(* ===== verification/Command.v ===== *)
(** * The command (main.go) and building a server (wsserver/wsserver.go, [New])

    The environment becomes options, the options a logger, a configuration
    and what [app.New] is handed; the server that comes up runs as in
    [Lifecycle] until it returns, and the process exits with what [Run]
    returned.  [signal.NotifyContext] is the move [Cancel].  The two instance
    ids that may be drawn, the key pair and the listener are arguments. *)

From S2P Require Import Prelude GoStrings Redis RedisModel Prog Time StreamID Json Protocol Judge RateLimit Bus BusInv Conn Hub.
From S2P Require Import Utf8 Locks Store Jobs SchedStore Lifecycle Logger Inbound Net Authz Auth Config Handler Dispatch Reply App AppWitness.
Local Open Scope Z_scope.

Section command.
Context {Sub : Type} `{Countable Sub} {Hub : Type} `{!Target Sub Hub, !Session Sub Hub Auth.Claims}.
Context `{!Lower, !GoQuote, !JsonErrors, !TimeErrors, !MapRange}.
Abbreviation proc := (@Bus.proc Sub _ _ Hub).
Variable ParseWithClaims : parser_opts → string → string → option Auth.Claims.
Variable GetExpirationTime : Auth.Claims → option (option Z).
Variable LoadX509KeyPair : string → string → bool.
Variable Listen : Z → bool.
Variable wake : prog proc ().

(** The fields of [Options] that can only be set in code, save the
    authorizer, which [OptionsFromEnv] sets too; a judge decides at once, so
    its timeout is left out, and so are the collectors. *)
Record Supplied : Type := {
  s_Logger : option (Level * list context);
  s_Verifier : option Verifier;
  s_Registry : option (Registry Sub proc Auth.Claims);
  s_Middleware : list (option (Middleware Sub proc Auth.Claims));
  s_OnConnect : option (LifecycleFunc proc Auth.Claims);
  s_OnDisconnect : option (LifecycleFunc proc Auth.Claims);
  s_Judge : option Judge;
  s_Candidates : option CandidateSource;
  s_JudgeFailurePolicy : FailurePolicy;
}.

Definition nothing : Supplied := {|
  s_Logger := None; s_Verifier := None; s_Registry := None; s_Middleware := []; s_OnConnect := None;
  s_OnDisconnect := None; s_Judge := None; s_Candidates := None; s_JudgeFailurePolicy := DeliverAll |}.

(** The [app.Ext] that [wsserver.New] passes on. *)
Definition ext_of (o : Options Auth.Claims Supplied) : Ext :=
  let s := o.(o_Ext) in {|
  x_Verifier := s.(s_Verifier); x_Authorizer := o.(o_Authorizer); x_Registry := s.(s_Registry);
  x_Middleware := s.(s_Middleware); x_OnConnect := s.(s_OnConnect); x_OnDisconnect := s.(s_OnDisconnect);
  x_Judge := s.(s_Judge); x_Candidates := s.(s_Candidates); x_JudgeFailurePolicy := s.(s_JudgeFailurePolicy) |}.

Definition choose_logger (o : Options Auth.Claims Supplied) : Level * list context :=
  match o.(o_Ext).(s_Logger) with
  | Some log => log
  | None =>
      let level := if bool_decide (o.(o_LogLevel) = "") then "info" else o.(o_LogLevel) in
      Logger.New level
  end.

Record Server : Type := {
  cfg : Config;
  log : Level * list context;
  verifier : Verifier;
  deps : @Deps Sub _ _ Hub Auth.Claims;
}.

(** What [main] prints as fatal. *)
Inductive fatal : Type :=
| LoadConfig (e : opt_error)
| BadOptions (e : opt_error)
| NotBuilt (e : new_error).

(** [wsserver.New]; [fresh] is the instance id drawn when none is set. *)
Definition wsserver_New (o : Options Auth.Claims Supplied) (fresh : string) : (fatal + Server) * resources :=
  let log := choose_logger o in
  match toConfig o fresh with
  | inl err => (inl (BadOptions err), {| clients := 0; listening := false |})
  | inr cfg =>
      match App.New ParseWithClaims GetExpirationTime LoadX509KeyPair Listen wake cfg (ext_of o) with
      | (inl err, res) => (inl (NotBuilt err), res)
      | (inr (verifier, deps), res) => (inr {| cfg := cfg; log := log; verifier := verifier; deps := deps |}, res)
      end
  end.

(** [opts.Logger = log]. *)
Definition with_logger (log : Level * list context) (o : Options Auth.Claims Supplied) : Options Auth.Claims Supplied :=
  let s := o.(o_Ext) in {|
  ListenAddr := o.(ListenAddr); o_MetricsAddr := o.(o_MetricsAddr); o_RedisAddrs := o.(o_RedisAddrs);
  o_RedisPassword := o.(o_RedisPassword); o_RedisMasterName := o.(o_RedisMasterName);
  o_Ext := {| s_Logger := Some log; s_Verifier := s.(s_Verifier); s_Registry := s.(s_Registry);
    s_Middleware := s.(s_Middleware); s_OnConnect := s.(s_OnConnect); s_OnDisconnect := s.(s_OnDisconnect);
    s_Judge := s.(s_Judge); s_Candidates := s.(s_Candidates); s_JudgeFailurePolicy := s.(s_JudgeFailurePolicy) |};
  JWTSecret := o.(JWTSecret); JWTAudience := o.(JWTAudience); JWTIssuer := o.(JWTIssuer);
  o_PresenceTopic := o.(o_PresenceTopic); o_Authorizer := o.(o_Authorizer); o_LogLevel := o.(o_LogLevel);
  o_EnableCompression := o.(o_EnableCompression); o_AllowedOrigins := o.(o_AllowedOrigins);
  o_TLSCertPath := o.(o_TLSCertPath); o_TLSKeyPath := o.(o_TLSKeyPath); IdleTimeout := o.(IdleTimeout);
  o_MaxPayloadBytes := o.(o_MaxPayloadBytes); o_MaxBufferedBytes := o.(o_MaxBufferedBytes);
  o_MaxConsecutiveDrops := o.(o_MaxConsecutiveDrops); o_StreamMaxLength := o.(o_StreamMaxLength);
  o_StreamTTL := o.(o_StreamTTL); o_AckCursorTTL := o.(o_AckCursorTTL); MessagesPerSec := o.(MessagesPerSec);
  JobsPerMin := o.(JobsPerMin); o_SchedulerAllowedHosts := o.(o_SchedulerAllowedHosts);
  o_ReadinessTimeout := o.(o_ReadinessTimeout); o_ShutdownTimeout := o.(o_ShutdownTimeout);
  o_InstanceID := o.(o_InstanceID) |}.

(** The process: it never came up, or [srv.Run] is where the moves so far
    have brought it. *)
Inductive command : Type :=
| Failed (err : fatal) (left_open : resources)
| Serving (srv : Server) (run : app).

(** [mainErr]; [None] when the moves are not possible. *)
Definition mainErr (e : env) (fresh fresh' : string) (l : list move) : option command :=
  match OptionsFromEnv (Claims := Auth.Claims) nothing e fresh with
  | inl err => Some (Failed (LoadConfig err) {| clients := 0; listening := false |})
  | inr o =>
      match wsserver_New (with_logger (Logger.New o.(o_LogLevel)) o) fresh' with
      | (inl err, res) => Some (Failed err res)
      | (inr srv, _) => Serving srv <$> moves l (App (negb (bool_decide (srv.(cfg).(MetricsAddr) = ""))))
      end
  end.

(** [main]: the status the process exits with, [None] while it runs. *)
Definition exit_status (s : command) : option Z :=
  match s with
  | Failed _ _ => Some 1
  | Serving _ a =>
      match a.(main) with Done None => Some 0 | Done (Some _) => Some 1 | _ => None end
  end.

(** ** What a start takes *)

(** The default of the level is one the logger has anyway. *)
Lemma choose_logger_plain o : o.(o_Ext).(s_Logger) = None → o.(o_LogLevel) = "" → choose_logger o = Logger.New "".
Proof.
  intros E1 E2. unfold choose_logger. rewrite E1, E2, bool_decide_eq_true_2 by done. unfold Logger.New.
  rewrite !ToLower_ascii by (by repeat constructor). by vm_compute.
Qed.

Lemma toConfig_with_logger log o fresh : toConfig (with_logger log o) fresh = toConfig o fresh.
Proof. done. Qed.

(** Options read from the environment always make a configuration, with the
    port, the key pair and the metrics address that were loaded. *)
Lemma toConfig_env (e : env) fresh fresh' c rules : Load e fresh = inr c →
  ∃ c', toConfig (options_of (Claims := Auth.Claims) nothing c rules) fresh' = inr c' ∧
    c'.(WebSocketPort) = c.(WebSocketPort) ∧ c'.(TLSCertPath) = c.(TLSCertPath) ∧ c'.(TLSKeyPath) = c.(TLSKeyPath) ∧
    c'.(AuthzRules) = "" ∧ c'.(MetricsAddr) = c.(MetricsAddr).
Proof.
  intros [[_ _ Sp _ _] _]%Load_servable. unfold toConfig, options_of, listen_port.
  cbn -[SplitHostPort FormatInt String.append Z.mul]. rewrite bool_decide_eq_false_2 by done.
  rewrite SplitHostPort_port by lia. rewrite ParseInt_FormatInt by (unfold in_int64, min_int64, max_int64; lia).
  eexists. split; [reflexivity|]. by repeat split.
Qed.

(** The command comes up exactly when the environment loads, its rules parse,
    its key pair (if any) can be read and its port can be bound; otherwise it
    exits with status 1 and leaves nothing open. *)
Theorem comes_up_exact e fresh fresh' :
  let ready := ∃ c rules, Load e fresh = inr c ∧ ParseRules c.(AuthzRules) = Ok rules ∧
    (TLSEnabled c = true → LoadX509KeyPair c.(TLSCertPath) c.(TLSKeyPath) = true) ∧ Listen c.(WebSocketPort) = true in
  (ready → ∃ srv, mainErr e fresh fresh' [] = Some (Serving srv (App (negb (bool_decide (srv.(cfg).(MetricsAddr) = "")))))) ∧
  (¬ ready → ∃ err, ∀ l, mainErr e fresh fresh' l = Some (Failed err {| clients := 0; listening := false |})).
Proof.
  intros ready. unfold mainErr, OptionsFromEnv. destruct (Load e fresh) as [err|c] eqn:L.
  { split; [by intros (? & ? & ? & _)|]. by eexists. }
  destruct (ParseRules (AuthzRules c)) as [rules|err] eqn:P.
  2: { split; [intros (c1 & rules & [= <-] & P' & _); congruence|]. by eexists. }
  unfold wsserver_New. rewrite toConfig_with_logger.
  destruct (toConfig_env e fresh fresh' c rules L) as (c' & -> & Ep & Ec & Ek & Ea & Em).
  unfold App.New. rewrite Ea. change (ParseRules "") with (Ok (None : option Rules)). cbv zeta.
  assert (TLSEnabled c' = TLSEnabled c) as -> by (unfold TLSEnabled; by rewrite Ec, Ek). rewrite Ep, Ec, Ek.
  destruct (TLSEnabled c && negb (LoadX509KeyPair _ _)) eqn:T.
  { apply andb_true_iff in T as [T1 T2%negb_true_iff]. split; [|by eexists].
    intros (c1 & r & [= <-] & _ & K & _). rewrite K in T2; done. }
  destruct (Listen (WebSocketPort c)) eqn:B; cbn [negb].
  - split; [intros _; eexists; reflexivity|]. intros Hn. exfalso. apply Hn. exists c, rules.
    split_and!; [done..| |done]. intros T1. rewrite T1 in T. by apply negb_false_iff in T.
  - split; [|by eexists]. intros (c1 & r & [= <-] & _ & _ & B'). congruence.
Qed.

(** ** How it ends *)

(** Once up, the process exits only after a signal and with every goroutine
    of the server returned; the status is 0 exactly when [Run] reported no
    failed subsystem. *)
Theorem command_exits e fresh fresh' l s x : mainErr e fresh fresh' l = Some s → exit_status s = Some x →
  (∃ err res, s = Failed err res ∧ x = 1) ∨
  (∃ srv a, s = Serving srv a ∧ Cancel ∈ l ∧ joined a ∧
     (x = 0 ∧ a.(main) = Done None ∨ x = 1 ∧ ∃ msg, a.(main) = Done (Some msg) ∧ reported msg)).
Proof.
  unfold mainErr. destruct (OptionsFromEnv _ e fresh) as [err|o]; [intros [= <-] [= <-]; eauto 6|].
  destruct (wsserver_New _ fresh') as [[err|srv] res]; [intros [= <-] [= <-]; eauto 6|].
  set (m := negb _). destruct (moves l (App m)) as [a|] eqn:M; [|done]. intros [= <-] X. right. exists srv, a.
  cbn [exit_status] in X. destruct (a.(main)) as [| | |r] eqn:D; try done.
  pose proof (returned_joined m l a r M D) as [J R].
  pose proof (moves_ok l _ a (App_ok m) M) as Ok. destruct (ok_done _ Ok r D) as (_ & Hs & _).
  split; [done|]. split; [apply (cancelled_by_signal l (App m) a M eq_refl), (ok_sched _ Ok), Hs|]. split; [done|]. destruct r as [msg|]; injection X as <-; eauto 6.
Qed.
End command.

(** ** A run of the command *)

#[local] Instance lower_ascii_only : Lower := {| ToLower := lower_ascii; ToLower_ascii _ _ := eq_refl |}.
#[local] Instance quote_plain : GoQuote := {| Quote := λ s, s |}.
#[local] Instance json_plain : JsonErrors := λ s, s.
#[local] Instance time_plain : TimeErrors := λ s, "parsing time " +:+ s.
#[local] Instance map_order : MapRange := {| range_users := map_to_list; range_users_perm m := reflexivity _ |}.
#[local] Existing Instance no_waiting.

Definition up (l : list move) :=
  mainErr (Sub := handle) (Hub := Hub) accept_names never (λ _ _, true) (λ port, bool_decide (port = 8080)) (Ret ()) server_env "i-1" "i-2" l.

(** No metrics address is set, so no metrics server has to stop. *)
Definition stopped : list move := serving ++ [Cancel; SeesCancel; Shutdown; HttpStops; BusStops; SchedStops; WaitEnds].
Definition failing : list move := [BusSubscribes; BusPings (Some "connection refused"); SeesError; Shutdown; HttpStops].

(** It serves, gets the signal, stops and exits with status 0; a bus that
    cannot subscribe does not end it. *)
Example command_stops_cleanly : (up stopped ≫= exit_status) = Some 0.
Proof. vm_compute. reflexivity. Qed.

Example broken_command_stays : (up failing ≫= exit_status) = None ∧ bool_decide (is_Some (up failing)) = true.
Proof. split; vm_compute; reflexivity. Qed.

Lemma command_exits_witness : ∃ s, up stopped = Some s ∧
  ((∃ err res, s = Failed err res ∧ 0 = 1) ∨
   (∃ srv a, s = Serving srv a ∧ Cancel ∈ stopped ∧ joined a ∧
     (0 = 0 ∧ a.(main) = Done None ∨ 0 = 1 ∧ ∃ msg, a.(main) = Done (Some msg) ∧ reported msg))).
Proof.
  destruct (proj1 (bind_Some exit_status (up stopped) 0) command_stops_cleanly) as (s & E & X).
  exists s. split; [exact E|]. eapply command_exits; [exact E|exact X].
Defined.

********

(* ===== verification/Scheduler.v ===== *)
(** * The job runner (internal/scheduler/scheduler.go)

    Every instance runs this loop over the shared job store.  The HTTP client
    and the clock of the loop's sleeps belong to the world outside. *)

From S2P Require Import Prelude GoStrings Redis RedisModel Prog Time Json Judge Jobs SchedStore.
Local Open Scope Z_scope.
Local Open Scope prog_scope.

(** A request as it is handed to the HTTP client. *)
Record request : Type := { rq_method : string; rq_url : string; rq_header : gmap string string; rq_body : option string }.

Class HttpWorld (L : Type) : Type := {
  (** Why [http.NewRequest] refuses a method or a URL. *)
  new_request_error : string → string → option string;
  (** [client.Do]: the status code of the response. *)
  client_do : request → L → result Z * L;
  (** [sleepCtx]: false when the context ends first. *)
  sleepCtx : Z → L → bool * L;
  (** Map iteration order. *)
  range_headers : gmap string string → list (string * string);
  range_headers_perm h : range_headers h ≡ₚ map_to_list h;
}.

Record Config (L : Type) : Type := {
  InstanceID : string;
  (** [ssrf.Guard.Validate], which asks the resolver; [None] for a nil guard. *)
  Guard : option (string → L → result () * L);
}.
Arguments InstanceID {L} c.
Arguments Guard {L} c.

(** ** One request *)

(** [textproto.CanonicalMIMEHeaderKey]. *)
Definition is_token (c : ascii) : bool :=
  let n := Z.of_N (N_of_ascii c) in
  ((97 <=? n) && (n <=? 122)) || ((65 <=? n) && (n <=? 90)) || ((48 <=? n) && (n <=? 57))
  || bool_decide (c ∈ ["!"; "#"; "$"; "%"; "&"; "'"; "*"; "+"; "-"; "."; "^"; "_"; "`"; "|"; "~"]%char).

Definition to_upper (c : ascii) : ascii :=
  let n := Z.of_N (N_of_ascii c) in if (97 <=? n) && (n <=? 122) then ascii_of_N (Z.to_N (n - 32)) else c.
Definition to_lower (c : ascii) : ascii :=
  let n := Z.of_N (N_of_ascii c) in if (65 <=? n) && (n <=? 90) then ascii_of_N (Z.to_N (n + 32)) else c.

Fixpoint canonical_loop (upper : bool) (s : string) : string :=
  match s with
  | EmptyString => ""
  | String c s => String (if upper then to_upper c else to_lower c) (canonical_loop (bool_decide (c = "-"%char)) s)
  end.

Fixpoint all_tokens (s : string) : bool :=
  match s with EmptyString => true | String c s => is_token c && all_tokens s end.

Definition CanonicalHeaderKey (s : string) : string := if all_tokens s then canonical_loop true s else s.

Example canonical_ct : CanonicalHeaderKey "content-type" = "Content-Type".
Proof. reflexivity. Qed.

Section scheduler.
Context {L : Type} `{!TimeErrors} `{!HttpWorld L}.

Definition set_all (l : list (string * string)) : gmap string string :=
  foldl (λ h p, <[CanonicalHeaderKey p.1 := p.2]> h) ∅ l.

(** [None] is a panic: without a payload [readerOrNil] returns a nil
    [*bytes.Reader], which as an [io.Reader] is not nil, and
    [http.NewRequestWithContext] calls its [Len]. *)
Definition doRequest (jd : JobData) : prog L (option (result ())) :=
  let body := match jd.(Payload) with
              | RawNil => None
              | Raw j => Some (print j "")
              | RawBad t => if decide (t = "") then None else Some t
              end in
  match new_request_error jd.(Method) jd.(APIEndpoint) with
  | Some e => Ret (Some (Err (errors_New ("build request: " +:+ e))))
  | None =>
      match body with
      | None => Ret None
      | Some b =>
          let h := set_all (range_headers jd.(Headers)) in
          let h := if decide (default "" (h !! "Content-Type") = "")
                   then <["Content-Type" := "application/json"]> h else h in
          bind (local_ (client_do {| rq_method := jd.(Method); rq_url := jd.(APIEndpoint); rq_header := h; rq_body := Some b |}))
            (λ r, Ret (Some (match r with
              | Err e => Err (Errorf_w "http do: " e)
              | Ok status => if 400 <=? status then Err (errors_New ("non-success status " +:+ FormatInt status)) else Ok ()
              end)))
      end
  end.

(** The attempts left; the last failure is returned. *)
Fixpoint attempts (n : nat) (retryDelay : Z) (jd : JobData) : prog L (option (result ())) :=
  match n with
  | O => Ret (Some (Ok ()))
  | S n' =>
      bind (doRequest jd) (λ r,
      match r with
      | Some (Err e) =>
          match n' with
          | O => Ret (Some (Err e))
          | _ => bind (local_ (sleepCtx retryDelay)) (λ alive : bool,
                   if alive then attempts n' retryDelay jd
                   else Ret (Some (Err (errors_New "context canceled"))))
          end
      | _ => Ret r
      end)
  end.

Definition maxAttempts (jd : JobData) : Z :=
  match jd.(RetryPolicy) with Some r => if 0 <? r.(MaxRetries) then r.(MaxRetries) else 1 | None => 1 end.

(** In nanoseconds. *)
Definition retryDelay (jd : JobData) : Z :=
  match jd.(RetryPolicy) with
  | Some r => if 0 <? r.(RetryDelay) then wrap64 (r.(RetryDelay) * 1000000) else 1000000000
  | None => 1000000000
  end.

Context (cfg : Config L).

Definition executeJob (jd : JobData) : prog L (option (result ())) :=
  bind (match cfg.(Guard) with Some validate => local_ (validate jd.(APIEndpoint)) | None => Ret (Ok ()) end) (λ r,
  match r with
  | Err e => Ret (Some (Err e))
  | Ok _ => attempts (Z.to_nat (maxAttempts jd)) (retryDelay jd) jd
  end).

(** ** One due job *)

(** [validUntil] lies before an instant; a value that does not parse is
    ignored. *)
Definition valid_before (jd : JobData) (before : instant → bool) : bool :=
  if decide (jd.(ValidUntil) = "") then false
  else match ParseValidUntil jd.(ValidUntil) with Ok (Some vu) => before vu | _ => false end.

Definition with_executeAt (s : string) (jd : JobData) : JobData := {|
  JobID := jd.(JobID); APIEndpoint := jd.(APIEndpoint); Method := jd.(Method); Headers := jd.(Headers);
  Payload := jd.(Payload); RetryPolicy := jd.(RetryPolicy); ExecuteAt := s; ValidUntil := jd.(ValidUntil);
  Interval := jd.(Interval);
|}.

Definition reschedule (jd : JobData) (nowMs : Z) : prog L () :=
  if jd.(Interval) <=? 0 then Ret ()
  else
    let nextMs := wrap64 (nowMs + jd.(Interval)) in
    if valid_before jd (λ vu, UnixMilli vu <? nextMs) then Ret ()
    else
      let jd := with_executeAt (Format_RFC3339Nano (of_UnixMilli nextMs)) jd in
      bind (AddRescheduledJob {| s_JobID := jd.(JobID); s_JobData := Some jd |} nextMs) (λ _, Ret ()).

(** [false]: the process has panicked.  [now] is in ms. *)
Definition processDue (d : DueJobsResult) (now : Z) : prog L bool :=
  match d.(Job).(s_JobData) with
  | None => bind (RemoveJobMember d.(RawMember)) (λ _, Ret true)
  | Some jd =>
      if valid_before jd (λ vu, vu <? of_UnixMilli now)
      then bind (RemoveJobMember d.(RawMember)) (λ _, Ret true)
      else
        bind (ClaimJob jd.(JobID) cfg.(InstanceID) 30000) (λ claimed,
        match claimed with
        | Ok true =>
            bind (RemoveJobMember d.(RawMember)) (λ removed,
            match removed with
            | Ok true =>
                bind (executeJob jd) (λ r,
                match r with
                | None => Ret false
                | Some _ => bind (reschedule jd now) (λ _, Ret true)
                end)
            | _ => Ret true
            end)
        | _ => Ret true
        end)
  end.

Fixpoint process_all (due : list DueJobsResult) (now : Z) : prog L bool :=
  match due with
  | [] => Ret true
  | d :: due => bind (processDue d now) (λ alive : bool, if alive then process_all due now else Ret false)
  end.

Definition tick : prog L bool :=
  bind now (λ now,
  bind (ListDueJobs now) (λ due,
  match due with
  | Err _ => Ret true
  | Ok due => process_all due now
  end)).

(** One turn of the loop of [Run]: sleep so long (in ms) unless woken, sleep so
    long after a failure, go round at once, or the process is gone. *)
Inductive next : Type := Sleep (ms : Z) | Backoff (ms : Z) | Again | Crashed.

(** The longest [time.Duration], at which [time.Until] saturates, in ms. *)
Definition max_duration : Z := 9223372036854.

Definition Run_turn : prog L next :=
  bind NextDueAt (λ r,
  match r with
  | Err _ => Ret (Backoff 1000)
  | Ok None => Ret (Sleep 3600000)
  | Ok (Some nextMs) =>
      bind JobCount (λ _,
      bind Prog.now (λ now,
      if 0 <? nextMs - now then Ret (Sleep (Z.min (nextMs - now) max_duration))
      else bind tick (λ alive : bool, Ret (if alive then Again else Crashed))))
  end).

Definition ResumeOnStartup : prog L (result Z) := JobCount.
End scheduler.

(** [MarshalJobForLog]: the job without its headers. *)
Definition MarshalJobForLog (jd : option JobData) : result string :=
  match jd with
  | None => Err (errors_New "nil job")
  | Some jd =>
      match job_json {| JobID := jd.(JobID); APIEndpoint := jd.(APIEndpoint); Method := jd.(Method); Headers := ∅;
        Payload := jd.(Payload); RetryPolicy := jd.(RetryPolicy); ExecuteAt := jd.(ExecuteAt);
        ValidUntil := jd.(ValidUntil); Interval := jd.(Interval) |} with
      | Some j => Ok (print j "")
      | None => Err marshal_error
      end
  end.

********

■ **WHAT THIS TASK INVOLVES**: One stretch of the lines above is wanted, from the line that contains "authorizer, which [OptionsFromEnv]" through the line that contains "(** The [app.Ext]". Output it exactly.

■ **ANSWER BOX**:
    authorizer, which [OptionsFromEnv] sets too; a judge decides at once, so
    its timeout is left out, and so are the collectors. *)
Record Supplied : Type := {
  s_Logger : option (Level * list context);
  s_Verifier : option Verifier;
  s_Registry : option (Registry Sub proc Auth.Claims);
  s_Middleware : list (option (Middleware Sub proc Auth.Claims));
  s_OnConnect : option (LifecycleFunc proc Auth.Claims);
  s_OnDisconnect : option (LifecycleFunc proc Auth.Claims);
  s_Judge : option Judge;
  s_Candidates : option CandidateSource;
  s_JudgeFailurePolicy : FailurePolicy;
}.

Definition nothing : Supplied := {|
  s_Logger := None; s_Verifier := None; s_Registry := None; s_Middleware := []; s_OnConnect := None;
  s_OnDisconnect := None; s_Judge := None; s_Candidates := None; s_JudgeFailurePolicy := DeliverAll |}.

(** The [app.Ext] that [wsserver.New] passes on. *)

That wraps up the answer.